Monday, October 7, 2019

Learned indexes for an LSM?

The Learned Indexes paper opened a new area of research for storage engines. The idea is to use the distribution of the data to make searches faster and/or reduce the size of search structures. Whether ML will be used is an implementation artifact to me. I am in this for the efficiency gains -- reducing space and CPU read amplification. I prefer to call this topic learned search structures rather than learned indexes because the public isn't ready for learned recovery and learned consistency.

While the Learned Indexes paper has ideas for hash maps and bloom filters most research has focused on a B-Tree. I expect learned indexes to work better with an LSM because its search structures (block indexes) are created off line with respect to user operations. There is more time for analysis and the per-SST search structures are write once so there is no need to deal with updates.

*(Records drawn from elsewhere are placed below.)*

(* ===== verification/DatabricksMetadata.v ===== *)
(** * The metrics of the databricks receiver

    [src/internal/receiver/databricksreceiver/internal/metadata]: the description of
    every metric ([generated_metrics.go] has a type with the same methods for each,
    here a value of [metricInfo]), the builder that buffers recorded points until they
    are emitted under a resource, and the builder of resources
    ([generated_resource.go]). *)

From S2P Require Import Prelude GoValue Settings Telemetry.
#[local] Open Scope Z_scope.

(** ** Metrics *)

Inductive instrument := IGauge | ISum (t : temporality) (monotonic : bool).
Record metricInfo := {
  mi_Name : string; mi_Description : string; mi_Unit : string; mi_Instrument : instrument;
  (** The keys of the attributes, in the order of the arguments of the function that records a point. *)
  mi_Attrs : list string;
}.

Definition appAttrs : list string := ["cluster.id"; "spark.app.id"].
Definition pipelineAttrs : list string := ["cluster.id"; "spark.app.id"; "pipeline.id"; "pipeline.name"].
Definition jobAttrs : list string := ["cluster.id"; "spark.app.id"; "spark.job.id"].
Definition executorAttrs : list string := ["cluster.id"; "spark.app.id"; "spark.executor.id"].
(** When a scrape fails after the status of the jobs was recorded, the points stay in the builder and the next successful
    scrape emits them again, with the time of the failed one. *)
Theorem failed_scrape_repeats_points dbr1 spark1 dbr2 spark2 now1 now2 s js e :
  at_rest s → mi_Name metricDatabricksJobsTotal ∈ mb_enabled (sc_mb s) →
  jobs dbr1 limit fuel = Some (Done js) → activeJobRuns dbr1 limit fuel = Some (Failed e) →
  ∃ s1 e1, scrape fuel dbr1 spark1 limit instanceName now1 s = Some (s1, Failed e1) ∧
    ∀ s2 out, scrape fuel dbr2 spark2 limit instanceName now2 s1 = Some (s2, Done out) →
      ∃ rm sm m rest, head out = Some rm ∧ sm ∈ rm_Scopes rm ∧ m ∈ sm_Metrics sm ∧ m_Name m = "databricks.jobs.total" ∧
        m_Data m = MGauge (newPoint metricDatabricksJobsTotal (mb_start (sc_mb s)) now1 (NInt (Z.of_nat (length js))) [] :: rest).
Proof.
  intros [Hc Hf] He Hj Ha. destruct (failed_active_runs dbr1 spark1 now1 s js e Hj Ha) as (s1 & e1 & Hs1 & M1 & R1). exists s1, e1. split; [done|].
  intros s2 out Hs2. unfold scrape, mbind, scrapeM_bind in Hs2. destruct (scrapeDatabricks fuel dbr2 limit instanceName now2 s1) as [[s3 [o1|e3|]]|] eqn:E1; try done.
  destruct (scrapeSpark dbr2 spark2 instanceName now2 s3) as [[s4 [o2|e4|]]|]; try done. injection Hs2 as _ <-.
  destruct (scrapeDatabricks_emits _ _ _ _ _ s1 s3 o1 (sc_mb s) (jobStatusRecords now1 js) E1) as (l & _ & _ & _ & ->); [done|apply jobStatusRecords_known|done|by rewrite R1|].
  assert (Hm : metricDatabricksJobsTotal ∈ databricksMetrics) by (apply (bool_decide_unpack _); vm_compute; exact I).
  assert (Hr : ∃ rest, recordsOf (mi_Name metricDatabricksJobsTotal) (jobStatusRecords now1 js ++ l) =
    rec now1 metricDatabricksJobsTotal (NInt (Z.of_nat (length js))) [] :: rest) by (by eexists). destruct Hr as [rest Hr].
  pose proof (metricsOf_elem (mb_enabled (sc_mb s)) (mb_start (sc_mb s)) (jobStatusRecords now1 js ++ l) metricDatabricksJobsTotal Hm He) as Hel.
  rewrite Hr in Hel. specialize (Hel ltac:(done)).
  destruct (metricsOf (mb_enabled (sc_mb s)) (mb_start (sc_mb s)) (jobStatusRecords now1 js ++ l)) as [|m0 ms]; [by apply not_elem_of_nil in Hel|].
  do 4 eexists. split; [done|]. split; [by left|]. split; [exact Hel|]. by split.
Qed.

(** When the clusters cannot be listed, the durations of the runs found by the scrape are lost: the points were emitted and
    dropped, and the tracker takes the runs as reported. *)
Theorem failed_scrape_loses_durations dbr spark now s job l act e :
  at_rest s → 0 < limit → jobs dbr limit fuel = Some (Done [job]) → activeJobRuns dbr limit fuel = Some (Done act) →
  desc l → of_job (JobID job) l → serves_runs limit (JobID job) l dbr → (length l < fuel)%nat → getPrevStartTime (sc_tracker s) (JobID job) ≠ 0 →
  db_clustersList dbr = Err e →
  ∃ s' e', scrape fuel dbr spark limit instanceName now s = Some (s', Failed e') ∧ sc_mb s' = sc_mb s ∧
    ∀ r, r ∈ l → jr_StartTime r <= getPrevStartTime (sc_tracker s') (JobID job).
Proof.
  intros [Hc Hf] Hl Hj Ha Hd Ho Hs Hfu Hp He.
  destruct (completedLoop_complete dbr limit (JobID job) (getPrevStartTime (sc_tracker s) (JobID job)) l Hl Hp Hd Hs fuel 0) as (n & Hn & Hcl & _); [nia|lia|].
  rewrite Nat.mul_0_r, take_0 in Hcl. change (Z.of_nat 0) with 0 in Hcl. fold (CompletedJobRuns dbr limit fuel (JobID job) (getPrevStartTime (sc_tracker s) (JobID job))) in Hcl.
  assert (Hx : ∃ s1 out, scrapeDatabricks fuel dbr limit instanceName now s = Some (s1, Done out) ∧
    sc_tracker s1 = match latest l with Some st => <[JobID job := st]> (sc_tracker s) | None => sc_tracker s end).
  { unfold scrapeDatabricks, mbind, scrapeM_bind, within, AddJobStatusMetrics, AddNumActiveRunsMetric, mbind, scrapeM_bind, calling.
    rewrite Hj, Ha. cbn [wrapErr recording mret scrapeM_ret map AddMultiJobRunMetrics addSingleJobRunMetrics].
    unfold addSingleJobRunMetrics, mbind, scrapeM_bind, calling. cbn [sc_tracker]. rewrite Hcl. cbn [wrapErr]. unfold tracking. cbn [sc_tracker].
    rewrite (extractNewRuns_of_job (JobID job)) by (done || by apply Forall_take). cbn [recording]. unfold mret, scrapeM_ret, emitDatabricks. cbn [wrapErr sc_tracker].
    unfold rb_Emit. match goal with |- context [Emit ?r ?m] => destruct (Emit r m) as [o mb] end. do 2 eexists. split; [done|]. cbn [sc_tracker]. unfold latest. by rewrite head_take by lia. }
  destruct Hx as (s1 & out & Hs1 & Ht). unfold scrape, mbind, scrapeM_bind. rewrite Hs1.
  unfold scrapeSpark, mbind, scrapeM_bind, calling, ofRes, RunningClusters. rewrite He. cbn [wrapErr]. do 2 eexists. split; [done|].
  destruct (scrapeDatabricks_emits _ _ _ _ _ s s1 out (sc_mb s) [] Hs1) as (l0 & _ & M1 & _); [done|apply known_nil|done..|]. split; [done|].
  intros r Hr. rewrite Ht. destruct l as [|r0 l]; [by apply not_elem_of_nil in Hr|]. unfold getPrevStartTime, latest. cbn. rewrite lookup_insert_eq. cbn.
  apply elem_of_cons in Hr as [->|Hr]; [lia|]. apply StronglySorted_inv in Hd as [_ Hd]. rewrite Forall_forall in Hd. by apply Hd.
Qed.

Other search optimizations

One of the goals for learned tree indexes is to avoid log2(N) comparisons on a search so I will mention a few things in InnoDB and RocksDB that help with that:
  • The adaptive hash index (AHI) in InnoDB is a non-persistent hash table built on demand that maps a primary key value to a block in the buffer pool. With a clustered index like InnoDB (and MyRocks) non-covering secondary index queries must probe the PK index per row to get the missing columns. The AHI can avoid that CPU overhead.
  • RocksDB uses bloom filters to avoid some of the search overhead per level of the LSM tree. They don't avoid all of the per-level overhead as a search must be done to find the SST before the bloom filter can be checked.
  • RocksDB optionally uses a hash index per data block to avoid binary search within the data block. I assume that learned index approaches can augment or replace some of the data block index, the per block hash index and the bloom filter.